You may hesitate to look a gift horse in the mouth, when Lady A is one of the few country acts around offering such gentlemanly counterpoint to the genre's redneck strains.

It’s still a pleasure hearing a group whose very foundation is neatly balanced male/female duets. When it comes to audience demographics, though, the band is inviting inequity, as there won’t be an overabundance of dudes crawling over one another to hear a succession of orchestrated ballads idealizing past and present perfect loves. 

You certainly won’t find any odes to one-night-stands (like the debut album’s rascally “Lookin’ for a Good Time”) making their way into the current material.

The not terribly rowdy “Friday Night” represents the album’s token attempt at an up-tempo, good-time anthem, as if they suddenly remembered they needed something new that wouldn’t drag their usually robust concerts to a halt.

Coming off an album that had three singles as great as “Need You Now,” “American Honey,” and “Hello World” (last heard stirring TV fans at the climax of an “NCIS”), Lady A’s new weepers can’t help but suffer by comparison.

“Just a Kiss,” the album’s first single, has front-people Hillary Scott and Charles Kelley treating the beginning of a relationship with kid gloves and agreeing: “I don’t want to mess this thing up/I don’t want to push too far.”
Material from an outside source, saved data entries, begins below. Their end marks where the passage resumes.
Definition fields_width (fs : list (Z * Z)) : Z := foldr (fun f s => f.1 + s) 0 fs.
Definition field_ok (f : Z * Z) : Prop := 0 < f.1 /\ 0 <= f.2 < 2 ^ f.1.

Lemma fields_width_nonneg fs : Forall field_ok fs -> 0 <= fields_width fs.
Proof. induction 1 as [|f fs [? ?] _ IH]; simpl; lia. Qed.

Lemma pack_fields_holds w u V p fs :
  0 <= u -> u + fields_width fs <= w <= 64 -> Forall field_ok fs -> bp_holds w u V p ->
  exists low, 0 <= low < 2 ^ fields_width fs /\
    bp_holds w (u + fields_width fs) (V * 2 ^ fields_width fs + low) (pack_fields w fs p).
Proof.
  intros Hu Hw Hfs. revert u V p Hu Hw. induction Hfs as [|[bw v] fs [Hbw Hv] Hfs IH];
    intros u V p Hu Hw Hp; simpl in *.
  - exists 0. split; [lia|]. by rewrite Z.add_0_r, Z.mul_1_r, Z.add_0_r.
  - pose proof (fields_width_nonneg fs Hfs).
    destruct (IH (u + bw) (V * 2 ^ bw + v) (bp_putBits w v bw p)) as (low & Hlow & Hh);
      [lia|lia|by apply bp_putBits_holds; try lia|].
    assert (0 < 2 ^ fields_width fs) by (apply Z.pow_pos_nonneg; lia).
    exists (v * 2 ^ fields_width fs + low). split.
    + rewrite Z.pow_add_r by lia. nia.
    + rewrite Z.pow_add_r by lia. replace (u + (bw + fields_width fs)) with (u + bw + fields_width fs) by lia.
      replace (V * (2 ^ bw * 2 ^ fields_width fs) + (v * 2 ^ fields_width fs + low))
        with ((V * 2 ^ bw + v) * 2 ^ fields_width fs + low) by lia. done.
Qed.

(** The unpacker has read [u] bits of [N], whose top [u] bits are [V]. *)
Lemma bu_getBits_spec w u bw N n :
  0 <= u -> 0 < bw -> u + bw <= w <= 64 -> 0 <= N < 2 ^ w ->
  bu_intVal n = N -> bitsRead_ n = u ->
  bu_getBits w bw n =
    ((N / 2 ^ (w - (u + bw))) mod 2 ^ bw, {| bu_intVal := N; bitsRead_ := u + bw |}).
Proof.
  intros Hu Hbw Hw HN Hi Hr. unfold bu_getBits. rewrite Hi, Hr.
  destruct ((u =? 0) && (bw =? w)) eqn:Efull; breflect.
  - clear Hi Hr. subst u bw.
    rewrite Z.add_0_l, Z.sub_diag, Z.div_1_r, Z.mod_small by lia. done.
  - rewrite !(wrap_small 32) by (unfold is_uint; lia).
    rewrite bit_mask_ones, Z.land_ones, Z.shiftr_div_pow2 by lia. done.
Qed.

Lemma unpack_pack_from w u V p fs n :
  0 <= u -> u + fields_width fs <= w <= 64 -> Forall field_ok fs -> bp_holds w u V p ->
  bu_intVal n = bp_intVal (pack_fields w fs p) -> bitsRead_ n = u ->
  unpack_fields w (map fst fs) n = map snd fs.
Proof.
  intros Hu Hw Hfs. revert u V p n Hu Hw. induction Hfs as [|[bw v] fs [Hbw Hv] Hfs IH];
    intros u V p n Hu Hw Hp Hi Hr; [done|].
  cbn [map fst snd unpack_fields pack_fields] in *. simpl in Hbw, Hv, Hw.
  pose proof (fields_width_nonneg fs Hfs).
  assert (bp_holds w (u + bw) (V * 2 ^ bw + v) (bp_putBits w v bw p)) as Hp'
    by (apply bp_putBits_holds; try lia; done).
  destruct (pack_fields_holds w (u + bw) (V * 2 ^ bw + v) (bp_putBits w v bw p) fs)
    as (low & Hlow & _ & Hint & HV); [lia|lia|done|done|].
  set (N := bp_intVal (pack_fields w fs (bp_putBits w v bw p))) in *.
  set (fw := fields_width fs) in *. set (s := w - (u + bw + fw)) in *.
  assert (0 < 2 ^ s) by (apply Z.pow_pos_nonneg; lia).
  assert (0 <= N < 2 ^ w) as HN.
  { assert (2 ^ w = 2 ^ (u + bw + fw) * 2 ^ s) as -> by (rewrite <- Z.pow_add_r by lia; f_equal; lia).
    rewrite Hint. nia. }
  rewrite (bu_getBits_spec w u bw N n) by (done || lia). f_equal.
  - rewrite Hint. replace (w - (u + bw)) with (fw + s) by lia.
    rewrite Z.pow_add_r by lia. rewrite Z.div_mul_cancel_r by lia.
    rewrite Z.div_add_l, (Z.div_small low), Z.add_0_r by lia.
    rewrite Z.add_comm, Z.mod_add by lia. apply Z.mod_small; lia.
  - apply (IH (u + bw) (V * 2 ^ bw + v) (bp_putBits w v bw p)); simpl; try done; lia.
Qed.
Those words could serve as the mantra for “We Own the Night,” which is all about not messing with monstrous expectations. 

Occasionally, the songs speak in something more than chick-flick clichés. Hillary Scott has said the starkest number, “As You Turn Away,” was written about an ex abruptly breaking up with her (presumably not the fellow to whom she’s now happily engaged).

Even if you haven’t read that, you’ll recognize the real-life hurt when she informs the guy nonchalantly dumping her that staying friends will not be in the cards.

In most of the other songs, though, it’s hard to tell if the threesome and their songwriting collaborators are writing out of personal passion or just a passionate need to avoid the junior jinx.

On “Dancin’ Away With My Heart” — which you can guess, given the predominance of down-tempo material, will reference a slow dance — Kelley and Scott remember romantic glories past and muse, “I can still feel you lean in to kiss me/I can’t help but wonder if you ever miss me.”

But “losing all control”? Not gonna happen, this time. Better that they’d waited to wonder such things until it was a quarter after one and they’d had another shot of the previous album’s miracle-working whiskey.